Da ultimo, scrivendo
grato a Einaudi nel gennaio 1987, poco prima quindi del suicidio, che aveva
manifestato l’intenzione di ristampare la raccolta “Vizio di forma”, cui Levi
temeva ma era stata la meno fortunata di tutte le sue opere, spiegava
scherzoso: “Quanto a «Ottima è l’acqua»”, un racconto fantascientifico
della raccolta, “poco dopo la sua pubblicazione lo «Scientific American» ha riportato la notizia, di fonte sovietica, di
una «poliacqua» viscosa e tossica, simile per molti versi a quella da me
anticipata: per fortuna di tutti, le esperienze relative si sono dimostrate non
riproducibili e tutto è finito in fumo.
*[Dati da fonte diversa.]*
(** * Chord selector engine: pitch mapping, catalog parsing, voicings, search

    A shallow embedding of the chord database module of the chord selector
    application (the order-preserving implementation, and the sort-based
    one in [src/data/chordDatabase.ts]), with the properties of its
    specification stated and proved over the embedding.

    Conventions of the embedding.
    - A JavaScript string is a list of code units below 256,
      [str := list ascii]: there the white space removed by [trim] is the
      code units 9-13, 32 and 160, and [toLowerCase] maps [A-Z] and the
      accented capitals 192-222 (215 apart) 32 places up.
    - A JavaScript number holding a pitch is an integer of [Z]. Numbers
      are binary floating point, exact on integers far beyond every pitch
      a keyboard has; properties of the pitch arithmetic are stated for
      pitches in the range 0..127 of the data model.
    - Reading [noteMap[key]] follows the prototype chain: a key that names
      a member every object inherits ([constructor], [toString], ...) is
      found and is not a number. [getProperty] models the read; the pitch
      functions then stand for the source only on labels that name no
      inherited member ([numberLabels]), and properties of pitches are
      stated for such labels.
    - [console.warn] output is a list of messages returned next to the
      value; the module-level cache [chordDatabase] is an explicit state. *)

From Stdlib Require Import String Ascii.
From Stdlib Require Import List ZArith Lia Bool.
From Stdlib Require Import Permutation Sorted.
Import ListNotations.
Open Scope Z_scope.

(* ------------------------------------------------------------------ *)
(** ** Strings *)

Definition str := list ascii.

Definition lit (s : string) : str := list_ascii_of_string s.

(** The double quote, which cannot be written inside a literal. *)
Definition dquote : ascii := ascii_of_nat 34.
Definition comma : ascii := ascii_of_nat 44.
Definition newline : ascii := ascii_of_nat 10.

Fixpoint str_eqb (a b : str) : bool :=
  match a, b with
  | [], [] => true
  | x :: a', y :: b' => Ascii.eqb x y && str_eqb a' b'
  | _, _ => false
  end.

(** White space and line terminators removed by [String.prototype.trim]. *)
Definition isSpace (c : ascii) : bool :=
  match N_of_ascii c with
  | 9%N | 10%N | 11%N | 12%N | 13%N | 32%N | 160%N => true
  | _ => false
  end.

(** Line terminators, which the regular expression [.] does not match. *)
Definition isLineTerminator (c : ascii) : bool :=
  match N_of_ascii c with
  | 10%N | 13%N => true
  | _ => false
  end.

Fixpoint dropWhile {A} (p : A -> bool) (l : list A) : list A :=
  match l with
  | [] => []
  | x :: t => if p x then dropWhile p t else l
  end.

Definition trimStart (s : str) : str := dropWhile isSpace s.
Definition trimEnd (s : str) : str := rev (dropWhile isSpace (rev s)).
Definition trim (s : str) : str := trimEnd (trimStart s).

Definition lowerChar (c : ascii) : ascii :=
  let n := N_of_ascii c in
  if ((65 <=? n) && (n <=? 90))%N then ascii_of_N (n + 32)
  else if ((192 <=? n) && (n <=? 222) && negb (n =? 215))%N
       then ascii_of_N (n + 32)
       else c.

Definition toLowerCase (s : str) : str := map lowerChar s.

Fixpoint startsWith (s q : str) : bool :=
  match q, s with
  | [], _ => true
  | c :: q', d :: s' => Ascii.eqb c d && startsWith s' q'
  | _ :: _, [] => false
  end.

Fixpoint includes (s q : str) : bool :=
  startsWith s q ||
  match s with
  | [] => false
  | _ :: s' => includes s' q
  end.

(** [s.split(sep)] for a one-character separator: never empty, the pieces
    between consecutive separators in order. *)
Fixpoint split (sep : ascii) (s : str) : list str :=
  match s with
  | [] => [[]]
  | c :: s' =>
      if Ascii.eqb c sep then [] :: split sep s'
      else match split sep s' with
           | piece :: rest => (c :: piece) :: rest
           | [] => [[c]]
           end
  end.

(* ------------------------------------------------------------------ *)
(** ** Data model *)

Record ChordData := mkChord {
  name : str;
  notes : list str;
  midiNotes : list Z;
  type : str;
  extension : str
}.

Record ChordVoicing := mkVoicing {
  vname : str;
  vnotes : list Z
}.

(* ------------------------------------------------------------------ *)
(** ** Pitch mapper: [noteToMidi] *)

(** The object literal [noteMap], in source order. *)
Definition noteMap : list (str * Z) :=
  [ (lit "C", 0); (lit "C#", 1); (lit "Db", 1);
    (lit "D", 2); (lit "D#", 3); (lit "Eb", 3);
    (lit "E", 4);
    (lit "F", 5); (lit "F#", 6); (lit "Gb", 6);
    (lit "G", 7); (lit "G#", 8); (lit "Ab", 8);
    (lit "A", 9); (lit "A#", 10); (lit "Bb", 10);
    (lit "B", 11) ].

(** The own properties of the object literal: the first step of a
    property read. *)
Fixpoint lookup (key : str) (m : list (str * Z)) : option Z :=
  match m with
  | [] => None
  | (k, v) :: m' => if str_eqb key k then Some v else lookup key m'
  end.

(** The members every object inherits from [Object.prototype]. *)
Definition objectPrototypeMembers : list str :=
  map lit
    [ "constructor"; "__defineGetter__"; "__defineSetter__";
      "hasOwnProperty"; "__lookupGetter__"; "__lookupSetter__";
      "isPrototypeOf"; "propertyIsEnumerable"; "toString"; "valueOf";
      "__proto__"; "toLocaleString" ]%string.

Definition inheritedMember (key : str) : bool :=
  existsb (str_eqb key) objectPrototypeMembers.
(** X10: a crash on a whole day [c] of the run touches nothing before it.
    Compared with the run without the crash day (same arguments, same
    random source), the random source is left in the same state, the
    variance array is the same, the cells of [S] before the crash
    sub-step [c * steps_per_day] are the same and the cell at the crash
    sub-step is the cell of the other run times the crash factor; the
    bars of the days before [c] are the same, and so is the open of day
    [c]. *)
Theorem crash_leaves_earlier_prices T dt S0 v0 kappa theta sigma_v rho mu ev
    spd seed g c cf st g' st0 g0' :
  Svm.crash_day ev = Some (PyInt c) -> Svm.crash_factor ev = Some cf ->
  (1 <= c <= T)%Z ->
  Svm.simulate T dt S0 v0 kappa theta sigma_v rho mu ev spd seed g
  = Ok st g' ->
  Svm.simulate T dt S0 v0 kappa theta sigma_v rho mu (without_crash ev) spd
    seed g = Ok st0 g0' ->
  g' = g0'
  /\ Svm.arr_v st = Svm.arr_v st0
  /\ (forall k, (k < Z.to_nat (c * spd))%nat ->
        Svm.arr_S st !! k = Svm.arr_S st0 !! k)
  /\ (exists x,
        Svm.arr_S st0 !! Z.to_nat (c * spd) = Some x
        /\ Svm.arr_S st !! Z.to_nat (c * spd) = Some (x * cf))
  /\ (forall d, (d < Z.to_nat (c - 1))%nat ->
        Svm.opens st !! d = Svm.opens st0 !! d
        /\ Svm.closes st !! d = Svm.closes st0 !! d
        /\ Svm.highs st !! d = Svm.highs st0 !! d
        /\ Svm.lows st !! d = Svm.lows st0 !! d)
  /\ Svm.opens st !! Z.to_nat (c - 1) = Svm.opens st0 !! Z.to_nat (c - 1).
Proof.
  intros Hday Hfactor Hc Hrun Hrun0.
  pose proof (svm_simulate_domain _ _ _ _ _ _ _ _ _ _ _ _ _ _ _ Hrun) as Hdom.
  assert (Hspd : (0 < spd)%Z) by lia.
  pose proof (svm_run_S _ _ _ _ _ _ _ _ _ _ _ _ _ _ _ Hrun) as HS.
  pose proof (svm_run_S _ _ _ _ _ _ _ _ _ _ _ _ _ _ _ Hrun0) as HS0.
  apply svm_simulate_inv in Hrun as (-> & ->).
  apply svm_simulate_inv in Hrun0 as (-> & ->).
  cbv zeta in *.
  set (n := Z.to_nat (T * spd)) in *. set (m := Z.to_nat spd) in *.
  set (var := svm_var v0 kappa theta sigma_v (dt / IZR spd)
                (svm_z2 rho n (after_seed seed g))) in *.
  set (f := svm_path S0 mu ev (dt / IZR spd) spd var
              (draws (after_seed seed g))) in *.
  set (f0 := svm_path S0 mu (without_crash ev) (dt / IZR spd) spd var
               (draws (after_seed seed g))) in *.
  assert (Hbefore : forall k, (Z.of_nat k < c * spd)%Z -> f k = f0 k).
  { intros k Hk. by apply (svm_path_before_crash _ _ _ _ _ _ _ c). }
  assert (Hcn : (Z.to_nat (c * spd) <= n)%nat) by (unfold n; nia).
  assert (Hday_le : forall d, (d < Z.to_nat c)%nat ->
            (Z.of_nat (d * m) < c * spd)%Z).
  { intros d Hd. unfold m. nia. }
  assert (Hslice : forall d, (d < Z.to_nat (c - 1))%nat ->
            day_slice f m d m = day_slice f0 m d m).
  { intros d Hd. unfold day_slice. apply map_ext_in.
    intros j [? ?]%in_seq. apply Hbefore. unfold m in *. nia. }
  split; [done|]. split; [done|]. split; [|split; [|split]].
  - intros k Hk. rewrite HS, HS0 by lia. f_equal. apply Hbefore. lia.
  - exists (f0 (Z.to_nat (c * spd))).
    split; [by apply HS0|]. rewrite HS by done. f_equal.
    assert (Hk : Z.to_nat (c * spd) = S (Z.to_nat (c * spd - 1))) by nia.
    rewrite Hk. apply (svm_path_at_crash _ _ _ _ _ _ _ c); [done|done|nia].
  - intros d Hd.
    cbn [svm_state_at Svm.opens Svm.closes Svm.highs Svm.lows].
    rewrite !lookup_day_opens, !lookup_day_closes, !lookup_day_highs,
      !lookup_day_lows by lia.
    rewrite Hslice by done.
    split; [f_equal; apply Hbefore; unfold m; nia|].
    split; [f_equal; apply Hbefore; unfold m; nia|]. done.
  - cbn [svm_state_at Svm.opens].
    rewrite !lookup_day_opens by lia. f_equal. apply Hbefore. unfold m. nia.
Qed.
Mi lusinga il pensiero che questa mia
lugubre invenzione abbia avuto un effetto retroattivo e apotropaico” – e
continuava: “Si rassicuri quindi il lettore: l’acqua, magari inquinata, non
diventerà mai viscosa, e tutti i mari conserveranno le loro onde”.
Nella cultura magno greca il riferimento non sarebbe stato una bizzarria – la cosa e il senso, se non la parola. Non lo è per Primo Levi, perché era persona colta, che apprezzava cioè la cultura e si coltivava. Lo è nell’Italia contemporanea, leghista di fatto prima che nel voto a Salvini.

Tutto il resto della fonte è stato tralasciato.